Even if you excuse the plot holes as artistic license, the wordy script made several scenes feel unnecessarily long. I would pick out in particular the scene in Lee’s dying mother’s house which could have been cut to less than half the length to get the message across. This was towards the end of the play and there was a distinct shuffling among audience members – the seats are not particularly comfortable.Overall it was an entertaining show. The staging was beautiful and Stephen Wight was genuinely convincing as Lee McQueen. It helps that he really does look like him. He delivered his lines well – even the clunky ones – and he was on stage for the entire 1 hour and 40 minutes. Dianna Agron, however, was less impressive. At first I tended to agree with some critics who wrote that her acting seemed wooden, but her obvious professionalism throughout made me think that this is how she had been asked to portray the character Dahlia who would have fitted nicely into Twin Peaks.

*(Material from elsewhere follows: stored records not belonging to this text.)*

(* ===== verification/Status.v ===== *)
(** * Status: [absl::Status] as the Dive sources use it

    [src/dive/common/status.h] builds every error of the program;
    [src/dive/common/macros.h] threads errors through a function
    ([RETURN_IF_ERROR], [ASSIGN_OR_RETURN]).  A function of the source that
    returns [absl::StatusOr<A>] and changes a state [S] is a [StatusM S A]:
    the state survives an error, as in the source, where the fields that were
    assigned before the early return keep their new values.

    The text of the logical stack trace that [AddStackTrace] attaches comes
    from absl's symbolizer; the model records whether a status carries one. *)

From S2P Require Import Prelude.

Inductive StatusCode :=
  | kOk | kCancelled | kInvalidArgument | kDeadlineExceeded | kNotFound
  | kAlreadyExists | kPermissionDenied | kFailedPrecondition | kAborted
  | kOutOfRange | kUnimplemented | kInternal | kUnavailable | kDataLoss.

#[global] Instance StatusCode_eq_dec : EqDecision StatusCode.
Proof. solve_decision. Defined.

Record Status := mkStatus {
  code : StatusCode;
  message : string;
  has_stack_trace : bool
}.

#[global] Instance Status_eq_dec : EqDecision Status.
Proof. solve_decision. Defined.

Definition status_ok (s : Status) : bool := bool_decide (code s = kOk).

Definition AddStackTrace (s : Status) : Status :=
  mkStatus (code s) (message s) true.

Definition OkStatus : Status := mkStatus kOk "" false.
Definition InvalidArgumentError (m : string) := AddStackTrace (mkStatus kInvalidArgument m false).
Definition UnimplementedError (m : string) := AddStackTrace (mkStatus kUnimplemented m false).
Definition NotFoundError (m : string) := AddStackTrace (mkStatus kNotFound m false).
Definition FailedPreconditionError (m : string) := AddStackTrace (mkStatus kFailedPrecondition m false).
Definition UnavailableError (m : string) := AddStackTrace (mkStatus kUnavailable m false).
Definition AlreadyExistsError (m : string) := AddStackTrace (mkStatus kAlreadyExists m false).
Definition AbortedError (m : string) := AddStackTrace (mkStatus kAborted m false).
Definition CancelledError (m : string) := AddStackTrace (mkStatus kCancelled m false).
Definition DataLossError (m : string) := AddStackTrace (mkStatus kDataLoss m false).
Definition DeadlineExceededError (m : string) := AddStackTrace (mkStatus kDeadlineExceeded m false).
Definition InternalError (m : string) := AddStackTrace (mkStatus kInternal m false).
Definition OutOfRangeError (m : string) := AddStackTrace (mkStatus kOutOfRange m false).
Definition PermissionDeniedError (m : string) := AddStackTrace (mkStatus kPermissionDenied m false).

(** [StatusWithContext]: prepends a context, keeps the code and the trace. *)
Definition StatusWithContext (s : Status) (context : string) : Status :=
  mkStatus (code s) (context +:+ ": " +:+ message s) (has_stack_trace s).

(** ** [absl::StatusOr] and the state-and-error monad *)

Inductive StatusOr (A : Type) :=
  | Value (a : A)
  | Error (s : Status).
Arguments Value {A} a.
Arguments Error {A} s.

(** [result.status()] *)
Definition status_of {A} (r : StatusOr A) : Status :=
  match r with Value _ => OkStatus | Error s => s end.

Definition is_value {A} (r : StatusOr A) : bool :=
  match r with Value _ => true | Error _ => false end.

Definition StatusM (S A : Type) : Type := S -> StatusOr A * S.

Definition ret {S A} (a : A) : StatusM S A := fun s => (Value a, s).

(** Sequencing; the first error returns, which is what both macros do. *)
Definition bind {S A B} (m : StatusM S A) (k : A -> StatusM S B) : StatusM S B := fun s =>
  match m s with
  | (Value a, s') => k a s'
  | (Error e, s') => (Error e, s')
  end.

Declare Scope status_scope.
Delimit Scope status_scope with status.
Notation "'let*' x ':=' m 'in' k" := (bind m (fun x => k))
  (at level 10, x pattern, m at level 100, k at level 200)
  : status_scope.
Notation "'do*' m 'in' k" := (bind m (fun _ => k))
  (at level 10, m at level 100, k at level 200) : status_scope.
#[global] Open Scope status_scope.

Definition fail_with {S A} (e : Status) : StatusM S A := fun s => (Error e, s).
Definition get_state {S} : StatusM S S := fun s => (Value s, s).
Definition modify_state {S} (f : S -> S) : StatusM S unit := fun s => (Value tt, f s).

(** [StatusWithContext] applied to the error of a computation. *)
Definition with_context {S A} (c : string) (m : StatusM S A) : StatusM S A := fun s =>
  match m s with
  | (Error e, s') => (Error (StatusWithContext e c), s')
  | ok => ok
  end.

(** ** Facts *)

Lemma StatusWithContext_code s c : code (StatusWithContext s c) = code s.
Proof. done. Qed.

Lemma StatusWithContext_not_ok s c :
  status_ok s = false -> status_ok (StatusWithContext s c) = false.
Proof. done. Qed.

Lemma bind_value {S A B} (m : StatusM S A) (k : A -> StatusM S B) s a s' :
  m s = (Value a, s') -> bind m k s = k a s'.
Proof. intros H. unfold bind. by rewrite H. Qed.

Lemma bind_error {S A B} (m : StatusM S A) (k : A -> StatusM S B) s e s' :
  m s = (Error e, s') -> bind m k s = (Error e, s').
Proof. intros H. unfold bind. by rewrite H. Qed.

Lemma bind_value_inv {S A B} (m : StatusM S A) (k : A -> StatusM S B) s b s'' :
  bind m k s = (Value b, s'') ->
  exists a s', m s = (Value a, s') /\ k a s' = (Value b, s'').
Proof.
  unfold bind. destruct (m s) as [[a|e] s'] eqn:E; [|done].
  eauto.
Qed.

#[export] Hint Resolve bind_value bind_error : dive.
(** A reader advances the offset and leaves the object alone. *)
Definition lift_reader {A} (rd : reader A) (src : Buffer) : StatusM (Self * Z) A :=
  fun '(self, offset) =>
    let '(r, offset') := rd src offset in (r, (self, offset')).

(** [ASSIGN_OR_RETURN(m_field, ReadX(src, offset))] *)
Definition assign {A} (set : A -> Self -> Self) (rd : reader A) (src : Buffer)
  : StatusM (Self * Z) unit :=
  let* a := lift_reader rd src in
  modify_state (fun '(self, offset) => (set a self, offset)).

(** [if (offset != src.size()) return InvalidArgumentError(...)] *)
Definition check_end (msg : string) (src : Buffer) : StatusM (Self * Z) unit :=
  fun '(self, offset) =>
    if offset =? size src then (Value tt, (self, offset))
    else (Error (InvalidArgumentError msg), (self, offset)).

(** [for (uint32_t i = 0; i < count; ++i) { ...; v.push_back(std::move(x)); }];
    [n] is what is left to read. *)
Fixpoint read_loop {A} (push_back : A -> Self -> Self) (rd : reader A) (n : nat)
    (src : Buffer) : StatusM (Self * Z) unit :=
  match n with
  | O => ret tt
  | S n =>
      do* assign push_back rd src in
      read_loop push_back rd n src
  end.

Definition run_deserialize (c : Buffer -> StatusM (Self * Z) unit)
    (self : Self) (src : Buffer) : Status * Self :=
  let '(r, (self', _)) := c src (self, 0) in (status_of r, self').
End Deserialising.

(** ** Interface: a payload, and what the framing layer expects of it *)

Class Payload (M : Type) := {
  Serialize : M -> Buffer -> Status * Buffer;
  Deserialize : M -> Buffer -> Status * M;
  (** the field values fit their C++ types *)
  payload_wf : M -> Prop
}.

Class PayloadLaws (M : Type) `{Payload M} := {
  serialize_ok : forall m dest, fst (Serialize m dest) = OkStatus;
  deserialize_serialize : forall m m0,
    payload_wf m -> Deserialize m0 (snd (Serialize m [])) = (OkStatus, m);
  deserialize_truncated : forall m m0 p,
    payload_wf m -> p `prefix_of` snd (Serialize m []) ->
    (length p < length (snd (Serialize m [])))%nat ->
    code (fst (Deserialize m0 p)) = kInvalidArgument
}.
(* ===== verification/FilterConfig.v ===== *)
(** * FilterConfig: the draw-call filter and its request

    [DrawcallFilterConfig] of [src/network/drawcall_filter_config.h], with the
    two translations between it and [DrawcallFilterConfigRequest]: the setters
    of [TcpClient::SendDrawcallFilterConfig] and the designated initialisers of
    [ServerMessageHandler::HandleMessage]. *)

From S2P Require Import Prelude Status Wire Messages.

Record DrawcallFilterConfig := mkDrawcallFilterConfig {
  target_render_pass_name : string;
  target_vertex_count : Z;
  target_index_count : Z;
  target_instance_count : Z;
  max_drawcalls : Z;
  filter_by_vertex_count : bool;
  filter_by_index_count : bool;
  filter_by_instance_count : bool;
  enable_drawcall_limit : bool;
  filter_by_alpha_blended : bool;
  filter_by_render_pass : bool
}.

#[export] Instance DrawcallFilterConfig_eq_dec : EqDecision DrawcallFilterConfig.
Proof. solve_decision. Defined.

(** The member initialisers. *)
Definition default_filter_config : DrawcallFilterConfig :=
  mkDrawcallFilterConfig "" 0 0 0 0 false false false false false false.

Definition default_filter_request : DrawcallFilterConfigRequest :=
  mkDrawcallFilterConfigRequest "" 0 0 0 0 false false false false false false.

(** The client's setters, in their order. *)
Definition filter_request (config : DrawcallFilterConfig) : DrawcallFilterConfigRequest :=
  let request := default_filter_request in
  let request := set_rq_filter_by_vertex_count (filter_by_vertex_count config) request in
  let request := set_rq_filter_by_index_count (filter_by_index_count config) request in
  let request := set_rq_filter_by_instance_count (filter_by_instance_count config) request in
  let request := set_rq_max_drawcalls (max_drawcalls config) request in
  let request := set_rq_vertex_count (target_vertex_count config) request in
  let request := set_rq_index_count (target_index_count config) request in
  let request := set_rq_instance_count (target_instance_count config) request in
  let request := set_rq_enable_drawcall_limit (enable_drawcall_limit config) request in
  let request := set_rq_filter_by_alpha_blended (filter_by_alpha_blended config) request in
  let request := set_rq_filter_by_render_pass (filter_by_render_pass config) request in
  set_rq_target_render_pass_name (target_render_pass_name config) request.

(** The server's initialisers. *)
Definition filter_config (request : DrawcallFilterConfigRequest) : DrawcallFilterConfig := {|
  target_render_pass_name := rq_target_render_pass_name request;
  target_vertex_count := rq_vertex_count request;
  target_index_count := rq_index_count request;
  target_instance_count := rq_instance_count request;
  max_drawcalls := rq_max_drawcalls request;
  filter_by_vertex_count := rq_filter_by_vertex_count request;
  filter_by_index_count := rq_filter_by_index_count request;
  filter_by_instance_count := rq_filter_by_instance_count request;
  enable_drawcall_limit := rq_enable_drawcall_limit request;
  filter_by_alpha_blended := rq_filter_by_alpha_blended request;
  filter_by_render_pass := rq_filter_by_render_pass request
|}.

(** The server reads back the configuration the client filled in. *)
Lemma filter_config_request config : filter_config (filter_request config) = config.
Proof. by destruct config. Qed.

Lemma filter_request_config request : filter_request (filter_config request) = request.
Proof. by destruct request. Qed.

#[export] Hint Rewrite filter_config_request filter_request_config : dive_rw.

And there was indeed a David Lynch quality about McQueen. The acting was generally pretty good, and I liked Tracy-Ann Oberman’s excellent take on Isabella Blow, though again half the number of words would have got the message across. I particularly liked her wafting around elegantly in the background of the dance sequences and other scenes.I also have to declare a personal interest in McQueen, the play. My friend Amber Doyle is the dance captain, and I go to her ballet classes, so I was anticipating some excellent dancing. And I was certainly not disappointed. The perfect stylish dancing and choreography was one of the very best things about this show. I also felt that some reviewers were a bit harsh about the actors, particularly Stephen Wight, who I thought did a good job with an unwieldy script.
McQueen’s problem is that it is a hybrid – it’s not a musical, and a contingent in the audience who had come to see Agron based on her performance in Glee must have been disappointed that her only bit of singing is a few snatches of Billy Joel’s ‘Always a woman to me’, a song which I unfortunately associate with the John Lewis ad a few years ago.McQueen is not a biography either, because it’s highly selective – it misses out important facts about McQueen’s life and influences and half the story is about an imaginary character, or doppleganger. Nor is it a ballet, either although much of the story is told in the dance sequences. All this means reviewers struggle to place it.
McQueen is an entertaining, beautifully staged tribute to a tortured and sadly missed talent and it successfully captures the strange and wonderful world of fashion – its creativity and its cruelty. It’s been described as self-indulgent, but what is fashion – and indeed much art too – if it is not self-indulgent? That’s the beauty of it! If you like fashion and dance, you’ll like McQueen. I did.NB, The image, by photographer Sam Mardon, shows the theatre’s special McQueen cocktails. This is because I had asked a contact at the theatre whether it was ok to take photos at any point and was told roundly that anyone with a camera would be escorted out. Having read some mainstream reviews I had considered putting a camera in my bag to facilitate an early exit! I’m glad I didn’t. The photo was taken on an iPhone before the show.